PROMPT: Using the records that follow, work out how many lines hold the string "Fixpoint" and provide that number only.

BEGIN DATASET

(** A metronome with a tempo in [[20, 300]] and an integer subdivision
    between 1 and [SUB_MAX]. *)
Definition boundedMetronome (m : Metronome) : Prop :=
  within 20 300 (bpm m)
  /\ exists s, (1 <= s <= SUB_MAX)%Z /\ subdivision m = of_Z s.

(** In binary64: each beat of [l], moved by its own beat duration, is the
    next one, and the last one gives [tend]. *)
Fixpoint chain64 (l : list (number * click)) (tend : number) : Prop :=
  match l with
  | [] => True
  | (b, c) :: tl =>
      Binary64.add (time c) (Binary64.div (Fin 60) b) = front tl tend
      /\ chain64 tl tend
  end.

(** Each main beat is followed by the next one [60 / bpm] seconds later,
    up to [e] seconds. *)
Fixpoint spacedWithin (e : Q) (l : list (number * click)) : Prop :=
  match l with
  | [] => True
  | (b, c) :: tl =>
      match tl with
      | [] => True
      | (_, c') :: _ =>
          exists bq q q' : Q,
            b = Fin bq /\ time c = Fin q /\ time c' = Fin q'
            /\ Qabs (q' - q - 60 / bq) <= e
      end /\ spacedWithin e tl
  end.

(** The clicks of [l] are those of [l0], one by one, up to [e] seconds. *)
Definition closeTo (e : Q) (l l0 : list click) : Prop :=
  Forall2 (fun k k0 =>
             main k = main k0
             /\ exists q q0 : Q,
                  time k = Fin q /\ time k0 = Fin q0 /\ Qabs (q - q0) <= e)
          l l0.

(** The main beats [ts] of a tick: they start at [t], each is the binary64
    sum of the previous one and [d], and the sum after the last one is
    [t']. *)
Fixpoint mainChain (d : number) (ts : list Q) (t t' : Q) : Prop :=
  match ts with
  | [] => t' = t
  | u :: tl =>
      u = t /\ exists t1 : Q,
                 Binary64.add (Fin u) d = Fin t1 /\ mainChain d tl t1 t'
  end.

(** The invariant of a bounded run when the next main beat is committed at
    [t]. *)
Definition committed64 (log : list (number * click)) (t : Q) : Prop :=
  StronglySorted before (map snd log)
  /\ Forall (fun c => exists q, time c = Fin q /\ 0 <= q /\ q < t) (map snd log)
  /\ Forall (fun p => within 20 300 (fst p)) log
  /\ chain64 (mains log) (Fin t).

(** Following the document: the arithmetic mean of the consecutive
    inter-tap intervals of a buffer, in milliseconds. *)
Definition meanInterval (ts : list Z) : Q :=
  inject_Z (fold_right Z.add 0%Z (intervals ts))
  / inject_Z (Z.of_nat (length (intervals ts))).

END DATASET

RESPONSE: 3